Investasi minuman beralkohol kembali menjadi investasi tertutup. Apa sebetulnya masalahnya? Protes utamanya
berasal dari umat Islam, yaitu MUI, NU, Muhammadiyah, dan banyak organisasi
maupun kelompok lain. Apa keberatan mereka? Tentu saja sumber keberatannya
adalah minuman beralkohol itu haram. Ditambah, akan merusak generasi muda.
Mereka keberatan kalau ada kebijakan "legalisasi miras". Poin penting persoalannya ada pada kata
kunci itu, yaitu "legalisasi miras". Seakan ada usaha untuk mengubah
sesuatu, dari yang tidak legal menjadi legal. Apa yang tidak legal? Minuman
keras atau minuman yang mengandung alkohol selama ini sudah legal untuk
diproduksi dan diperdagangkan. Bahkan pemerintah DKI Jakarta punya saham di
pabrik bir, dan mendapatkan dividen dari saham itu setiap tahun. Pemerintah
juga memungut cukai dari perdagangan minuman beralkohol. Jadi apa masalahnya? Perpres yang tujuannya
membuka investasi itu dikesankan seolah hendak membuka seluas-luasnya
perdagangan minuman beralkohol, membebaskan penjualannya kepada siapa saja.

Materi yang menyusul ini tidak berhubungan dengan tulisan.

Definition world (allow_empty : bool) (fs : Files) : World :=
  mkWorld
    (fun p => is_some (lookup p (dirs fs)) || is_some (lookup p (csvs fs))
              || is_some (lookup p (imgs fs)) || is_some (lookup p (yamls fs)))
    (fun p => is_some (lookup p (csvs fs)) || is_some (lookup p (imgs fs))
              || is_some (lookup p (yamls fs)))
    (fun p => match lookup p (dirs fs) with Some l => l | None => [] end)
    (fun p => match lookup p (yamls fs) with
              | Some y => inr y
              | None => inl (OSError, "No such file or directory")
              end)
    (fun p => match lookup p (csvs fs) with
              | Some df => inr df
              | None => inl (OSError, "No such file or directory")
              end)
    (fun p => match lookup p (imgs fs) with
              | Some img => inr img
              | None => inl (OSError, "No such file or directory")
              end)
    (load_mask_img allow_empty)
    check_3d
    resample
    apply_mask.

(** A grid with 2 mm isotropic spacing and origin (-2, -2, -2). *)
Definition affine2mm : Affine :=
  mkAffine (2, 0, 0, -(2))%Q (0, 2, 0, -(2))%Q (0, 0, 2, -(2))%Q.

(** A 3x3x3 mask, everywhere 1. *)
Definition cube_mask : Niimg :=
  mkNiimg affine2mm [3; 3; 3] (fun _ => 1%Q).


(** A 3x3x3 image whose intensity at (i, j, k) is 9 i + 3 j + k. *)
Definition ramp_img : Niimg :=
  mkNiimg affine2mm [3; 3; 3]
          (fun idx => match idx with
                      | [i; j; k] => n2q (9 * i + 3 * j + k)
                      | _ => 0%Q
                      end).

Definition coords_df : DataFrame :=
  mkDataFrame ["X"; "Y"; "Z"]
              [[0; 0; 0]; [40; 40; 40]; [2; 2; 2]; [0; 0; 0]]%Q.

Definition bad_df : DataFrame :=
  mkDataFrame ["X"; "Y"] [[0; 0]]%Q.

Definition files : Files :=
  mkFiles
    [("in/coordinates", ["b_0002.csv"; "notes.txt"; "a_0001.csv"; "c_0003.csv"]);
     ("in/images", ["t1.nii.gz"])]
    [("in/coordinates/a_0001.csv", coords_df);
     ("in/coordinates/b_0002.csv", bad_df);
     ("in/coordinates/c_0003.csv", coords_df)]
    [("in/images/t1.nii.gz", ramp_img)]
    [].

Definition w0 : World := world false files.

Definition cfg : Config := mkConfig "in" "out" None.

Definition seeds0 : list point := xyz_values coords_df.

(** The helper called with the image and the cube mask at radius 2, and
    the frame the loop builds from what it returns. *)
Definition graph0 : result (option matrix * csr) :=
  _apply_mask_and_get_affinity w0 seeds0 (Some ramp_img) 2 false (Some cube_mask).

Definition X0 : option matrix :=
  match graph0 with Ok xa => fst xa | Raise _ => None end.

Definition A0 : csr :=
  match graph0 with Ok xa => snd xa | Raise _ => [] end.

Definition rows0 : list Row.t :=
  match seed_records X0 A0 2 0 seeds0 with Ok rows => rows | Raise _ => [] end.

(** The first row of that frame. *)
Definition row0 : Row.t :=
  nth 0 rows0 (Row.mk 0 0 0 0 0 0 nan nan nan nan).

End Sim.

(* ================================================================= *)
(** ** The rest of [scripts/utils.py] *)

(** A Python dictionary with string keys, as an association list read
    from the front. *)
Fixpoint dict_get {V} (k : string) (d : list (string * V)) : option V :=
  match d with
  | [] => None
  | (k', v) :: t => if String.eqb k k' then Some v else dict_get k t
  end.

(** [k in d] *)
Definition dict_has {V} (k : string) (d : list (string * V)) : bool :=
  match dict_get k d with
  | Some _ => true
  | None => false
  end.
Definition step_reports_completion (prompt_id : string) (st : ImageGenerationService.poll_step) : bool :=
  match ImageGenerationService.get_result st with
  | ImageGenerationService.Responded response =>
      match ImageGenerationService.body response with
      | Some document => reports_completion prompt_id document
      | None => false
      end
  | ImageGenerationService.ClientError _ => false
  end.

(** An entry that says neither "done" nor "failed": an object whose status,
    when present, is an object without a truthy [completed] and without an
    [error], and whose outputs, when present, are falsy. *)
Definition quiet_entry (entry : json) : bool :=
  match entry with
  | JObj fields =>
      match assoc "status" fields with
      | None => true
      | Some (JObj st) =>
          negb (completed_flag st) &&
          match assoc "error" st with None => true | Some _ => false end
      | Some _ => false
      end &&
      match assoc "outputs" fields with
      | None => true
      | Some outputs => negb (truthy outputs)
      end
  | _ => false
  end.

Definition quiet_document (prompt_id : string) (document : json) : bool :=
  match document with
  | JObj top =>
      match assoc prompt_id top with
      | None => true
      | Some entry => quiet_entry entry
      end
  | _ => false
  end.

(** An exchange after which the loop goes round again: a response that is
    not a 200, or whose body does not decode, or whose document is quiet. *)
Definition quiet_step (prompt_id : string) (st : ImageGenerationService.poll_step) : bool :=
  match ImageGenerationService.get_result st with
  | ImageGenerationService.ClientError _ => false
  | ImageGenerationService.Responded response =>
      if ImageGenerationService.status response =? 200 then
        match ImageGenerationService.body response with
        | None => true
        | Some document => quiet_document prompt_id document
        end
      else true
  end.

Definition exchange (code : Z) (document : option json) : ImageGenerationService.poll_step :=
  {| ImageGenerationService.sleep_overshoot := 0;
     ImageGenerationService.get_duration := 1;
     ImageGenerationService.get_result :=
       ImageGenerationService.Responded
         {| ImageGenerationService.status := code;
            ImageGenerationService.body := document |} |}.

(** The backend answers 502, then garbage, then "still running", for ever. *)
Definition stalled_world (i : nat) : ImageGenerationService.poll_step :=
  match (i mod 3)%nat with
  | 0%nat => exchange 502 None
  | 1%nat => exchange 200 None
  | _ => exchange 200
           (Some (JObj [("job-1", JObj [("status", JObj [("completed", JBool false)]);
                                        ("outputs", JObj [])])]))
  end.

(** The job failed: the status carries an error and no completion flag. *)
Definition failed_document : json :=
  JObj [("job-1", JObj [("status", JObj [("status_str", JStr "error");
                                         ("completed", JBool false);
                                         ("error", JStr "out of memory")])])].

Definition failed_world (i : nat) : ImageGenerationService.poll_step :=
  exchange 200 (Some failed_document).

(** Outputs are present, no completion flag is. *)
Definition outputs_only_document : json :=
  JObj [("job-1", JObj [("outputs",
                         JObj [("9", JObj [("images", JArr [JObj [("filename", JStr "a.png")]])])])])].

(** Outputs are present and the status carries an error. *)
Definition outputs_and_error_document : json :=
  JObj [("job-1", JObj [("status", JObj [("error", JStr "node 7 failed")]);
                        ("outputs",
                         JObj [("9", JObj [("images", JArr [JObj [("filename", JStr "a.png")]])])])])].

(** The entry for the job carries a non-empty outputs map. *)
Definition has_nonempty_outputs (prompt_id : string) (document : json) : bool :=
  match entry_of prompt_id document with
  | Some (JObj entry) =>
      match assoc "outputs" entry with
      | Some (JObj (_ :: _)) => true
      | _ => false
      end
  | _ => false
  end.

(** ** Proof automation *)

(** Case analysis on every value the document check inspects. *)
Ltac inspect_document :=
  repeat first
    [ discriminate
    | progress cbn [mbind outcome_bind obind mret outcome_ret]
    | match goal with
      | |- context [match ?x with _ => _ end] => destruct x
      end ].


(** ** Further vocabulary *)

Import ImageGenerationService.

(** The character occurs in the string. *)
Fixpoint has_char (c : ascii) (s : string) : bool :=
  match s with
  | EmptyString => false
  | String a rest => Ascii.eqb a c || has_char c rest
  end.

(** The generation functions that take the prompt only ([get_image_from_pexels]
    and [get_image_from_pixabay]); the others also take the output directory. *)
Definition is_stock_func (f : gen_func) : bool :=
  match f with
  | get_image_from_pixabay | get_image_from_pexels => true
  | _ => false
  end.

(** The output-directory argument of every call of a generation function. *)
Definition gen_directories (t : list event) : list (gen_func * option string) :=
  flat_map (fun ev => match ev with
                      | Ev (ImageGen f _ dir) _ => [(f, dir)]
                      | Ev _ _ => []
                      end) t.

(** The prompts the language model was asked about. *)
Definition llm_prompts (t : list event) : list string :=
  flat_map (fun ev => match ev with
                      | Ev (LLMGenerate p) _ => [p]
                      | Ev _ _ => []
                      end) t.

(** No provider switch is set. *)
Definition nothing_selected (e : provider_env) : bool :=
  negb (pixabay_selected e || pixels_selected e || gemini_flash_selected e ||
        nanobanana_pro_selected e || dalle3_selected e ||
        gpt_image_1_5_selected e || comfyui_selected e).

(** The language model answers with the sample "generate" document wrapped
    in prose; the rest of the world is barren. *)
Definition says_generate : handler :=
  barren (Ok (Some ("Here you go: " ++ sample_generate_text ++ " Hope it helps.")%string)).


(** ** [search_via_openai_agent] and its search helpers *)

Module OpenAIAgent.

(** The search helpers the agent path can fall back on.  Each of them
    catches its own exceptions and answers a list of URLs. *)
Inductive provider : Type :=
| via_brave          (* _search_brave_images(search_query, language=language) *)
| via_wikimedia      (* _search_wikimedia_images(fallback_query, count=5) *)
| via_pexels         (* _search_pexels_images(search_query_en or search_query, count=5) *)
| via_unsplash       (* _search_unsplash_images(...) *)
| via_pixabay        (* _search_pixabay_images(...) *)
| via_duckduckgo.    (* _search_duckduckgo_images(..., language=language) *)

(** A call of a helper: which one, with which query. *)
Definition call : Type := provider * json.

(** What the function did and answered: whether the agent was contacted,
    the helper calls in order, the URLs returned. *)
Record agent_run : Type := {
  posted : bool;
  calls : list call;
  urls : list string
}.

Definition silent : agent_run := {| posted := false; calls := []; urls := [] |}.
Definition nothing_found : agent_run := {| posted := true; calls := []; urls := [] |}.

(** [a or b] *)
Definition py_or (a b : json) : json := if truthy a then a else b.

Section Chain.

(** [str.strip] *)
Variable strip : string -> string.

(** The answers of the helpers. *)
Variable world : provider -> json -> list string.

(** [search_query_en if isinstance(search_query_en, str) and
    search_query_en.strip() else search_query] *)
Definition fallback_query (search_query search_query_en : json) : json :=
  match search_query_en with
  | JStr s => if String.eqb (strip s) "" then search_query else search_query_en
  | _ => search_query
  end.

(** [if not urls: urls = await helper(query)] *)
Definition or_else (p : provider) (q : json) (acc : list call * list string)
  : list call * list string :=
  match snd acc with
  | [] => (fst acc ++ [(p, q)], world p q)
  | _ :: _ => acc
  end.

(** The helpers in the order the code consults them, each with the query
    it would receive. *)
Definition plan (search_query search_query_en : json) : list call :=
  [ (via_brave, search_query);
    (via_wikimedia, fallback_query search_query search_query_en);
    (via_pexels, py_or search_query_en search_query);
    (via_unsplash, py_or search_query_en search_query);
    (via_pixabay, py_or search_query_en search_query);
    (via_duckduckgo, py_or search_query_en search_query) ].

Definition search_chain (search_query search_query_en : json)
  : list call * list string :=
  let q_en := py_or search_query_en search_query in
  let after_brave := ([(via_brave, search_query)], world via_brave search_query) in
  or_else via_duckduckgo q_en
    (or_else via_pixabay q_en
       (or_else via_unsplash q_en
          (or_else via_pexels q_en
             (or_else via_wikimedia (fallback_query search_query search_query_en)
                after_brave)))).

(** The part of the function that runs once the agent has answered with
    status 200 and a decoded document. *)
Definition act_on (data : json) : outcome agent_run :=
  action ← py_get "action" JNull data;
  search_query ← py_get "search_query" JNull data;
  search_query_en ← py_get "search_query_en" JNull data;
  if is_str "generate" action then mret nothing_found
  else if is_str "search" action then
    if truthy search_query then
      let '(made, found) := search_chain search_query search_query_en in
      mret {| posted := true; calls := made; urls := found |}
    else mret nothing_found
  else mret nothing_found.

(** [reply] is what the POST to the agent produced: an exception, or a
    status and the outcome of decoding the body. *)
Definition search_via_openai_agent (reply : outcome (Z * outcome json)) : agent_run :=
  try_except
    (r ← reply;
     let '(code, decoded) := r in
     if code =? 200 then data ← decoded; act_on data
     else mret nothing_found)
    (fun _ => nothing_found).

(** [ImageGenerationService.search_multiple_sources]: without a configured
    agent URL nothing is contacted. *)
Definition search_multiple_sources (agent_url : option string)
    (reply : outcome (Z * outcome json)) : agent_run :=
  match agent_url with
  | None => silent
  | Some url => if String.eqb url "" then silent else search_via_openai_agent reply
  end.

End Chain.

(** A world in which only Pexels and Pixabay find something. *)
Definition stock_only_world (p : provider) (q : json) : list string :=
  match p with
  | via_pexels => ["https://images.pexels.com/1.jpg"]
  | via_pixabay => ["https://pixabay.com/2.jpg"]
  | _ => []
  end.

Definition search_reply (query query_en : json) : outcome (Z * outcome json) :=
  Ok (200, Ok (JObj [("action", JStr "search");
                     ("search_query", query);
                     ("search_query_en", query_en)])).

End OpenAIAgent.

(** ** Locale selection of the Brave and DuckDuckGo helpers *)

Module Locale.

Section Normalised.

Context `{Runtime}.

(** [str.strip] *)
Variable strip : string -> string.

(** [(language or "").strip().lower()] *)
Definition normalize (language : option string) : string :=
  str_lower (strip (match language with Some l => l | None => "" end)).

Definition looks_russian (l : string) : bool :=
  contains "russian" l || contains "рус" l || starts_with "ru" l.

Tentu saja hal itu menimbulkan penolakan. Tapi bukankah minuman beralkohol itu haram
dan pemerintah tak sepatutnya membuka investasi untuk barang haram itu? Kalau
soalnya haram, banyak hal yang haram bagi umat Islam. Bunga bank itu haram. Tapi
apakah pemerintah harus menutup investasi untuk bank konvensional? Ada 2 hal penting yang gagal
dikomunikasikan Presiden, baik secara langsung maupun melalui para
pembantunya. Pertama, bahwa negara ini tidak diatur dengan syariat Islam,
melainkan dengan konstitusi dan undang-undang. Kebutuhan umat beragama
diperhatikan dalam pembuatan keputusan, tapi dasar pengambilan keputusan
bukanlah hukum yang berlaku di suatu agama. Kedua, bahwa pembukaan investasi
tidak berarti pembebasan penjualan minuman beralkohol. Komunikasi soal itu seharusnya dilakukan
sebelum Presiden menandatangani Perpres. Seharusnya ada penjelasan kepada
pihak-pihak yang berpotensi keberatan. Presiden seharusnya bertanya kepada
Wakil Presiden, yang mantan Ketua Umum MUI, atau bahkan menugaskannya untuk
memberikan penjelasan. Dengan demikian penolakan dapat diredam. Setelah terjadi penolakan, tidak ada upaya
penjelasan yang memadai. Yang bergaung adalah pemerintah hendak melegalkan
minuman keras. Ini membuat citra Jokowi, yang selama ini oleh sejumlah
kalangan dianggap jauh dari umar Islam atau bahkan musuh umat Islam, makin
terpuruk. Legalisasi minuman keras bagi mereka adalah bukti betapa buruknya
Jokowii. Padahal substansi masalahnya tidak begitu. Apakah pembatalan itu menyelesaikan
masalah? Tidak. Bagi negara ini adalah preseden yang sangat buruk. Sebuah
Peraturan Presiden bisa diubah substansinya oleh desakan masyarakat. Presiden
tidak serius dalam pengelolaan administrasi negara. Secara politis ini adalah
catatan buruk untuk Jokowi. Pembatalan lampiran Peraturan Presiden ini tidak
membuat Jokowi tampak seperti seorang presiden yang mau mendengar aspirasi.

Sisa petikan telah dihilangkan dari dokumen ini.